1 . Method for controlling a fuel injector (100), comprising a valve needle (1 10), which can be moved by means of a magnet armature (130) acting on a stop (120) formed thereon, for injecting fuel in an internal combustion engine,

wherein between a first and a second injection energization of a magnet coil (140) cooperating with the magnet armature (130), each for the purpose of injecting fuel, there is an additional armature stroke energization of the magnet coil (140) which slows down a movement of the magnet armature (130). is carried out.

2. The method according to claim 1, wherein the first and second injection energization are carried out during a work cycle of the internal combustion engine.

3. The method according to claim 1, wherein the injections each carried out by the first and second injection energization include two successive injections, in particular a pre-injection and a main injection or a main and a post-injection.

4. The method according to any one of the preceding claims, wherein the additional armature stroke current supply begins between a first and a second bounce of the magnet armature at a further stop (160) formed on the fuel injector (100).

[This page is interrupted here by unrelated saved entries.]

(* ===== verification/MockServer.v ===== *)
(** * The mock BMC server

    src/k8s/sandbox/mock_bmc_server.py: the corpus and its API map, the lookup of
    the file behind a request, the two request handlers and their configuration.
    The file system is the parameter [Files], of which no law is assumed (a
    symbolic link may resolve anywhere); a file is known by its bytes and by what
    [json.loads] makes of them.  An exception that leaves a handler closes the
    connection without a reply. *)

From stdpp Require Import base list strings pretty sets.
From Stdlib Require Import Ascii ZArith Lia.
From S2P Require Import Prelude PyVal Effects Json Urls Numbers MockOverlay MockRules.

Module MockServer.
Import Json MockOverlay MockRules.
Local Open Scope py_scope.

(** ** Paths and files *)

(** [pathlib.PurePosixPath] *)
Record path := Path { rooted : bool; comps : list string }.

#[export] Instance path_eq_dec : EqDecision path.
Proof. solve_decision. Defined.

(** [Path(s)] *)
Definition parse_path (s : string) : path :=
  Path (PyStr.startswith "/" s) (filter (fun c => c <> "" /\ c <> ".") (PyStr.split "/" s)).

(** [p / q] *)
Definition path_join (p q : path) : path :=
  if rooted q then q else Path (rooted p) (comps p ++ comps q).

(** [p.name] *)
Definition path_name (p : path) : string := PyStr.last_or "" (comps p).

(** [p.is_relative_to(q)] *)
Definition is_relative_to (p q : path) : Prop := rooted p = rooted q /\ comps q `prefix_of` comps p.
#[export] Instance is_relative_to_dec p q : Decision (is_relative_to p q).
Proof. unfold is_relative_to. apply _. Defined.

(** [p.suffix]: a leading or a trailing dot of the name gives none *)
Definition path_suffix (p : path) : string :=
  match rev (PyStr.split "." (path_name p)) with
  | last :: _ :: _ as pieces =>
      if PyStr.nonempty last && negb (bool_decide (String.append "." last = path_name p))
      then String.append "." last else ""
  | _ => ""
  end.

(** [str(p)] *)
Definition path_str (p : path) : string :=
  if rooted p then "/" +:+ PyStr.join "/" (comps p)
  else match comps p with [] => "." | l => PyStr.join "/" l end.

(** The bytes of a file, and what [json.loads] gives for them. *)
Record file := File { raw : string; doc : pyval + string }.

Class Files := {
  file_exists : path -> bool;
  is_dir : path -> bool;
  is_file : path -> bool;
  listdir : path -> list string;
  resolve_path : path -> res path;
  read_file : path -> res file
}.

(** [except OSError] *)
Definition is_OSError (e : exn) : bool :=
  match e with
  | OtherError "OSError" _ | FileNotFoundError _ | ConnectionFailed _ | RequestTimeout _ => true
  | _ => false
  end.

(** [json.loads(path.read_text(encoding="utf-8"))] *)
Definition load_json (f : file) : res pyval :=
  match doc f with inl v => Ok v | inr m => Raise (JSONDecodeError m) end.

(** ** The API map *)

Definition status_json : string := "rest_api_map.status.json".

5. The method according to claim 4, wherein a time for the start of the additional armature stroke energization takes into account a period of time between an end of the first energization and a subsequent rise. the magnetic armature (130) hitting the further stop (160) is determined.

Method according to one of the preceding claims, wherein the additional armature stroke energization lasts for a predetermined period of time, in particular dependent on a start of the second injection energization.

Method according to one of the preceding claims, wherein the duration of the armature stroke energization is determined by means of an adaptation method and/or as a function of a time behavior of the magnetic coil.

Method according to one of the preceding claims, wherein the time at which the armature stroke energization begins is determined by means of an adaptation method and/or as a function of a time behavior of the magnetic coil.

Method according to one of the preceding claims, wherein the additional armature lift energization takes place as a function of a fuel pressure and/or a temperature and/or fuel properties.

0. The method according to any one of the preceding claims, wherein the additional armature stroke energization depends on a spring force acting on the valve needle (1 10) and against a direction of movement of the energized magnet armature (130) and / or on a distance between the non-energized at rest magnet armature (130) and the stop (120) and / or at least one further size specific to the fuel injector (100).

1 . Computing unit which is set up to carry out a method according to one of the preceding claims.

12. Computer program that causes a computing unit to carry out a method according to one of claims 1 to 10 when it is executed on the computing unit.

13. Machine-readable storage medium with a computer program stored thereon according to claim 12.